Luckily for Connie, she worked just before the minimum wage affected her job, and it was a great job. It was in this elevator that she met her husband. When they met, Max was still a student at Weber High School. Before going to high school, he had little reason to ever go into town other than the occasional grocery store run. Now, as a high school student, he got to know the city better. He would walk eight or 10 blocks to visit Pennys. Connie was just a year older and at her first job out of high school. On Halloween, he walked to the store for some fishing gear, hoping to see his neighbor who also worked as an elevator operator, so that he could hitch a ride back home. Instead, he saw Connie, who he thought was beautiful as soon as he saw her. His neighbor still gave him a ride home with Connie also in the car. They started dating soon after.

“I didn’t really work there that long,” Connie said. “So, if he had come another year, I would have never met him.”

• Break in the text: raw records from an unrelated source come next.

(* ===== verification/Program.v ===== *)
(** * Program: the whole script, main.py lines 15-24 and 246-253

    The script makes the frames folder ([os.makedirs], line 23), starts
    with the globals [stage = "finding"] and [frame_count = 0] (lines
    21-24), runs [dijkstra] and [reconstruct_path] between the two drawn
    nodes (lines 249-250, [Pipeline.main_script]) and, since
    [animation = True], turns the frames into [output.mp4] with
    [generate_video] (lines 252-253).

    The state of the program is the pair of the script's state [St] and
    the file system [Disk].  The searches do not read the disk; each frame
    [save_frame] records is written by [plt.savefig] into the folder
    (line 122), which [with_frames] does, in order, for the frames a
    computation recorded, also when it ends by raising.

    The theorems compose the search and reconstruction ([Pipeline]), the
    frame count ([Frames]) and the video ([Disk]): on a graph of fewer
    than 49988 nodes the video shows every frame of the run in the order
    it was saved; a [.png] file an earlier run left in the folder is in
    the video too, unless the run writes over it; when [start = end] the
    run raises before [generate_video] and leaves its frames in the
    folder. *)

From S2P Require Import Prelude PyString Graph Snapshot Disk Frontier Search Reconstruct Pipeline Frames.
Local Open Scope nat_scope.

Module Program.

Import PyString Snapshot Disk Frontier Search Reconstruct Pipeline Frames.

(** A computation on the file system, in the program's state. *)
Definition on_disk {A} (m : PyM Disk A) : PyM (St * Disk) A :=
  fun sk => match m sk.2 with
            | Ok a k => Ok a (sk.1, k)
            | Raise e k => Raise e (sk.1, k)
            | OutOfFuel => OutOfFuel
            end.

(** A computation of the script, with the frames it records written to
    the frames folder in the order it recorded them (line 122). *)
Definition with_frames {A} (m : PyM St A) : PyM (St * Disk) A :=
  fun sk =>
    let new s' := drop (length (frames sk.1)) (frames s') in
    match m sk.1 with
    | Ok a s' =>
        match write_frames frames_folder (new s') sk.2 with
        | Ok _ k' => Ok a (s', k')
        | Raise e k' => Raise e (s', k')
        | OutOfFuel => OutOfFuel
        end
    | Raise e s' =>
        match write_frames frames_folder (new s') sk.2 with
        | Ok _ k' => Raise e (s', k')
        | Raise e' k' => Raise e' (s', k')
        | OutOfFuel => OutOfFuel
        end
    | OutOfFuel => OutOfFuel
    end.

(** The video file of line 253. *)
Definition output_video : string := "output.mp4".

Section Program.

Context {F : Type} `{FL : FrontierLaws F}.
Variable g : Graph.

(** Lines 23 and 249-253, for the drawn [start] and [end]. *)
Definition program (start end_ : node) : PyM (St * Disk) unit :=
  on_disk (makedirs frames_folder) ;;;
  with_frames (main_script g start end_ animation) ;;;
  if animation then on_disk (generate_video frames_folder output_video) else ret tt.

(** The state of lines 21-24: every node with a dictionary, stage
    [finding], no frame yet. *)
Definition init_state : St := blank_state (g_nodes g).

Lemma init_state_wf : wf_state g init_state.
Proof.
  apply wf_nodes_dom. unfold init_state, blank_state. simpl. rewrite dom_list_to_map_L.
  f_equal. rewrite <- list_fmap_compose. apply list_fmap_id.
Qed.

Lemma with_frames_Ok {A} (m : PyM St A) s k a s' :
  frames s = [] -> frames_folder ∈ dirs k -> m s = Ok a s' ->
  with_frames m (s, k) = Ok a (s', set_files (written frames_folder (frames s') (files k)) k).
Proof.
  intros Hf Hd E. unfold with_frames. simpl. rewrite E, Hf. simpl. by rewrite write_frames_Ok.
Qed.

Lemma with_frames_Raise {A} (m : PyM St A) s k e s' :
  frames s = [] -> frames_folder ∈ dirs k -> m s = Raise e s' ->
  with_frames m (s, k) = Raise e (s', set_files (written frames_folder (frames s') (files k)) k).
Proof.
  intros Hf Hd E. unfold with_frames. simpl. rewrite E, Hf. simpl. by rewrite write_frames_Ok.
Qed.

Hypothesis Hg : wf_graph g.
Hypothesis Hpos : pos_weights g.
Hypothesis Hk0 : keys_from_zero g.

(** Between two different nodes joined by a path, the script returns. *)
Lemma main_returns anim orig dest s :
  pos_speeds g -> wf_state g s -> orig ∈ g_nodes g -> dest ∈ g_nodes g -> orig <> dest ->
  (exists es, walk g orig es dest) -> exists s', main_script g orig dest anim s = Ok tt s'.
Proof.
  intros Hspd Hwf Ho Hd Hne [es Hes].
  destruct (search_phase g Hg Hpos orig dest anim s Hwf Ho Hd) as (n & s1 & E1 & _ & _ & _ & _ & Htree & Hend).
  destruct Hend as [[_ [(d & Hdd & _) _]]|[_ Hno]]; [|by destruct (Hno es)].
  destruct (recon_reached g orig Hg Hpos Hk0 Hspd anim None dest d s1 Htree Hdd (not_eq_sym Hne))
    as (r & s' & _ & _ & _ & E2 & _).
  exists s'. unfold main_script. by rewrite (bind_Ok _ _ _ _ _ E1).
Qed.

Lemma makedirs_Ok s k :
  on_disk (makedirs frames_folder) (s, k) = Ok tt (s, set_dirs ({[frames_folder]} ∪ dirs k) k).
Proof. reflexivity. Qed.

Lemma frames_folder_made k : frames_folder ∈ dirs (set_dirs ({[frames_folder]} ∪ dirs k) k).
Proof. apply elem_of_union_l, elem_of_singleton. reflexivity. Qed.

(** C4: End to end, the video: on a graph of at most 49988 nodes, between
    two different nodes joined by a path, and with no file left in the
    frames folder [Try] by an earlier run, the program returns; the
    frames the run saved are numbered [0, 1, ...] in the order they were
    saved, [output.mp4] holds exactly those frames in that order at 40
    frames per second, the folder is gone and the two messages of
    [generate_video] are printed. *)
Theorem program_video start end_ k :
  pos_speeds g -> start ∈ g_nodes g -> end_ ∈ g_nodes g -> start <> end_ ->
  (exists es, walk g start es end_) -> 2 * length (g_nodes g) + 24 <= 10 ^ 5 ->
  (forall p f, files k !! p = Some f -> strip_prefix (String.append frames_folder "/") p = None) ->
  exists s' k', program start end_ (init_state, k) = Ok tt (s', k') /\
    fr_index <$> frames s' = seq 0 (length (frames s')) /\
    videos k' !! output_video = Some (fps, frames s') /\ (frames_folder ∉ dirs k') /\
    console k' = console k ++
      [String.append "Video generado exitosamente: " output_video; "Carpeta de frames eliminada."].
Proof.
  intros Hspd Ho Hd Hne Hw Hsz He.
  destruct (main_returns animation start end_ init_state Hspd init_state_wf Ho Hd Hne Hw) as [s' E].
  assert (Hnum : frames_numbered s') by (eapply main_script_numbered; [|exact E]; reflexivity).
  pose proof (main_script_frames_bounded g start end_ animation init_state s' Hg (pos_nonneg_weights g Hpos)
    init_state_wf Ho Hd E) as Hcnt.
  assert (Hix : fr_index <$> frames s' = seq 0 (length (frames s'))).
  { rewrite Hnum. f_equal. by rewrite <- (length_fmap fr_index), Hnum, length_seq. }
  set (k1 := set_dirs ({[frames_folder]} ∪ dirs k) k).
  destruct (video_in_saved_order frames_folder output_video (frames s') k1) as (k' & Ev & Hv & Hnd & _ & Hc).
  { split; [apply frames_folder_made|exact He]. }
  { done. }
  { rewrite <- (length_fmap fr_index), Hnum, length_seq. simpl in Hcnt. lia. }
  exists s', k'. split_and!; try done.
  unfold program, bind at 1. rewrite makedirs_Ok. fold k1.
  unfold bind at 1. rewrite (with_frames_Ok _ init_state k1 tt s') by (done || apply frames_folder_made).
  unfold bind in Ev. rewrite write_frames_Ok in Ev by apply frames_folder_made.
  change animation with true. unfold on_disk. cbn [fst snd]. by rewrite Ev.
Qed.

(** C14: Error path: when [random.choice] draws the same node twice, the
    run raises [ZeroDivisionError] in [reconstruct_path] (line 220), so
    [generate_video] is never called: no video is made, the folder [Try]
    stays, and every frame the run saved stays in it under its name. *)
Theorem program_same_node start k :
  start ∈ g_nodes g ->
  exists s' k', program start start (init_state, k) = Raise ZeroDivisionError (s', k') /\
    frames_folder ∈ dirs k' /\ videos k' = videos k /\
    files k' = written frames_folder (frames s') (files k).
Proof.
  intros Ho.
  destruct (search_phase g Hg Hpos start start animation init_state init_state_wf Ho Ho) as (n & s1 & E1 & _).
  destruct (recon_same_node g start (length (g_nodes g)) animation None s1) as (s' & E2 & _).
  assert (E : main_script g start start animation init_state = Raise ZeroDivisionError s').
  { unfold main_script. rewrite (bind_Ok _ _ _ _ _ E1). exact E2. }
  eexists s', _. unfold program, bind at 1. rewrite makedirs_Ok.
  unfold bind at 1. rewrite (with_frames_Raise _ init_state _ ZeroDivisionError s')
    by (done || apply frames_folder_made).
  split; [reflexivity|]. split_and!; [apply frames_folder_made|done|done].
Qed.

(** C15: Nothing empties the frames folder before a run: [os.makedirs]
    with [exist_ok=True] (line 23) keeps the files an earlier run left in
    [Try] (one that raised before [generate_video], as in [program_same_node]).  Every
    such [.png] file whose name the run does not write over ends up in
    [output.mp4] with the frames of this run. *)
Theorem program_stale_frame start end_ k name f :
  pos_speeds g -> start ∈ g_nodes g -> end_ ∈ g_nodes g -> start <> end_ ->
  (exists es, walk g start es end_) ->
  files k !! path_join frames_folder name = Some f -> no_slash name = true -> ends_with ".png" name = true ->
  exists s' k' vs, program start end_ (init_state, k) = Ok tt (s', k') /\
    videos k' !! output_video = Some (fps, vs) /\
    (name ∉ frame_file <$> seq 0 (length (frames s')) -> f ∈ vs).
Proof.
  intros Hspd Ho Hd Hne Hw Hf Hn Hpng.
  destruct (main_returns animation start end_ init_state Hspd init_state_wf Ho Hd Hne Hw) as [s' E].
  assert (Hnum : frames_numbered s') by (eapply main_script_numbered; [|exact E]; reflexivity).
  assert (Hix : fr_index <$> frames s' = seq 0 (length (frames s'))).
  { rewrite Hnum. f_equal. by rewrite <- (length_fmap fr_index), Hnum, length_seq. }
  set (k1 := set_dirs ({[frames_folder]} ∪ dirs k) k).
  set (k2 := set_files (written frames_folder (frames s') (files k1)) k1).
  destruct (generate_video_reads frames_folder output_video k2) as (k' & vs & Eg & Hv & Hin);
    [apply frames_folder_made|].
  exists s', k', vs. split_and!; [|done|].
  - unfold program, bind at 1. rewrite makedirs_Ok. fold k1.
    unfold bind at 1. rewrite (with_frames_Ok _ init_state k1 tt s') by (done || apply frames_folder_made).
    fold k2. change animation with true. unfold on_disk. cbn [fst snd]. by rewrite Eg.
  - intros Hno. apply (Hin name f); [|done|done]. unfold k2. simpl. by rewrite written_stale.
Qed.

End Program.

(** ** Witnesses on the scenario of [Search] *)

Definition blank_disk : Disk := mkDisk ∅ ∅ ∅ [].

Lemma program_video_witness :
  exists s' k', program (F := ListHeap) spec_graph 1 4 (init_state spec_graph, blank_disk) = Ok tt (s', k') /\
    fr_index <$> frames s' = seq 0 (length (frames s')) /\
    videos k' !! output_video = Some (fps, frames s') /\ (frames_folder ∉ dirs k') /\
    console k' = console blank_disk ++
      [String.append "Video generado exitosamente: " output_video; "Carpeta de frames eliminada."].
Proof.
  apply (program_video (F := ListHeap) spec_graph); try (apply Nat.leb_le; vm_compute; reflexivity);
    solve_graph_hyps.
  - lia.
  - exists [road 1 2 1000 50; road 2 4 1000 50].
    refine (walk_cons _ (road 1 2 1000 50) _ _ _ (walk_cons _ (road 2 4 1000 50) _ _ _ (walk_nil _ _)));
      apply (bool_decide_unpack (_ ∈ _)); vm_compute; exact I.
  - intros p f Hp. unfold blank_disk in Hp. simpl in Hp. by rewrite lookup_empty in Hp.
Defined.

Lemma program_same_node_witness :
  exists s' k', program (F := ListHeap) spec_graph 1 1 (init_state spec_graph, blank_disk) =
      Raise ZeroDivisionError (s', k') /\
    frames_folder ∈ dirs k' /\ videos k' = videos blank_disk /\
    files k' = written frames_folder (frames s') (files blank_disk).
Proof. apply (program_same_node (F := ListHeap) spec_graph); solve_graph_hyps. Defined.

(** A frame an earlier, longer run left in the folder. *)
Definition old_frame : Frame := mkFrame 500 ∅ [(7, 25, "#FFFFFF")].

Definition stale_disk : Disk := mkDisk {[frame_path frames_folder 500 := old_frame]} {[frames_folder]} ∅ [].

Lemma program_stale_frame_witness :
  exists s' k' vs, program (F := ListHeap) spec_graph 1 4 (init_state spec_graph, stale_disk) = Ok tt (s', k') /\
    videos k' !! output_video = Some (fps, vs) /\
    (frame_file 500 ∉ frame_file <$> seq 0 (length (frames s')) -> old_frame ∈ vs).
Proof.
  apply (program_stale_frame (F := ListHeap) spec_graph); solve_graph_hyps.
  - lia.
  - exists [road 1 2 1000 50; road 2 4 1000 50].
    refine (walk_cons _ (road 1 2 1000 50) _ _ _ (walk_cons _ (road 2 4 1000 50) _ _ _ (walk_nil _ _)));
      apply (bool_decide_unpack (_ ∈ _)); vm_compute; exact I.
  - vm_compute. reflexivity.
  - vm_compute. reflexivity.
  - vm_compute. reflexivity.
Defined.

End Program.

Together, they always lived in the same house. Max built the house the year before they got married. Throughout their marriage, they’ve never had a rent or mortgage payment. In 1960, a house around 1,500 square feet cost about $30,000, according to the U.S. Census.

The house Max built the year before he and Connie got married

The two participated in many fundraisers to build various buildings in the area. They remember donating to see church chapels built, and even the Ogden temple. Those of the LDS faith in the Ogden area could only be married in the Salt Lake Temple until that point.

“We never thought we’d see the day that we’d get a temple in Ogden,” Max said.

In 1956, a tabernacle was built in downtown Ogden, and there were only 13 temples worldwide. Max remembers that, in order to graduate primary, he had to memorize all 13. Finally, over 10 years after the tabernacle was built, a temple was announced in Ogden. It was built on a nine-acre plot alongside the tabernacle and was finished in 1969. Although the Daughters of Utah Pioneers Museum and the Miles Goodyear Cabin were also on the same plot of land, they were both transported to new permanent locations. The Stakers got to see the finished temple, but David O. McKay, president of the Church of Jesus Christ of Latter-day Saints, did not live to see the day.

Max and Connie were able to be ordinance workers in the temple as well. While they were married in the Salt Lake Temple themselves, they were able to perpetuate the marriages of many more North Ogden locals.